**Exercise objective**
Work out how many lines in these entries include the string "unwrap", and give only that figure.

┄┄┄┄┄┄

(** The buffers of a ring of normal blocks. *)
Lemma ring_buffers_eq len bufs r g c :
  Forall in_usize bufs -> 0 <= len < 2 ^ 17 -> circulating normal len bufs r g c -> ring_buffers r = bufs.
Proof.
  intros Hb Hlen Hc. pose proof (circ_bounds _ _ _ _ _ _ Hc) as (_ & _ & Hl & _).
  unfold ring_buffers. rewrite Hl, Nat.sub_succ, Nat.sub_0_r.
  assert (Hgo : forall l bs, length l = length bs -> Forall in_usize bs ->
    (forall i t p, l !! i = Some t -> bs !! i = Some p -> payload t = payload (into_raw (normal p len))) ->
    omap (fun t => match transfer_of_raw t with Some (TNormal p _ _) => Some p | _ => None end) l = bs).
  { induction l as [|t l IH]; intros [|p bs] Hn Hbs Ht; simplify_eq/=; [done|].
    apply Forall_cons in Hbs as [Hp Hbs].
    rewrite (normal_reads (put_bytes := put_bytes) t p len Hp Hlen) by (by apply (Ht 0%nat)).
    f_equal. apply IH; [done..|]. intros i. apply (Ht (S i)). }
  apply Hgo; [rewrite length_take; lia|done|]. intros i t p Ht Hp.
  apply lookup_take_Some in Ht as [Ht _]. by eapply (circ_trbs _ _ _ _ _ _ Hc).
Qed.

(** Giving a block back is what the deprecated [push_with_existing_buf] did. *)
Lemma push_with_existing_flips len bufs r g c t :
  Forall in_usize bufs -> 0 <= len < 2 ^ 17 -> circulating normal len bufs r g c -> (g < c)%nat ->
  tr_buffer r !! (g mod length bufs)%nat = Some t ->
  exists r1 r2 ptr, flip_cycle_bit_at r (slot_ptr (tr_base r) (g mod length bufs)) (cycle_bit_of t) = Ret r1 /\
    push_with_existing_buf r normal = Ret (ptr, r2) /\ transfer_view r1 = transfer_view r2.
Proof.
  intros Hb Hlen Hc Hlt Ht. pose proof (circ_bounds _ _ _ _ _ _ Hc) as (Hn & _ & Hl & _ & Hi & _).
  pose proof (Nat.mod_upper_bound g (length bufs) ltac:(lia)) as Hmod.
  destruct (circ_slot _ _ _ _ _ _ _ Hc Hmod) as (t' & p & Ht' & Hp & Hpay). rewrite Ht in Ht'.
  injection Ht' as <-.
  pose proof (circ_old_cycle _ _ _ _ _ _ _ Hc Hlt Ht) as Hcyc.
  destruct (flip_is_push r _ t (normal p len) Ht) as ((r1 & r2 & Hf & Hpush & Hv & _) & _);
    [lia|done|done|done|].
  exists r1, r2. eexists. split; [by rewrite Hcyc|]. split; [|done].
  unfold push_with_existing_buf. rewrite Hi, Ht. cbn [unwrap mbind outcome_bind].
  rewrite (normal_reads (put_bytes := put_bytes) t p len) by (done || by eapply Forall_lookup_1).
  cbn [unwrap mbind outcome_bind]. exact Hpush.
Qed.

┄┄┄┄┄┄

**Response to the task**
2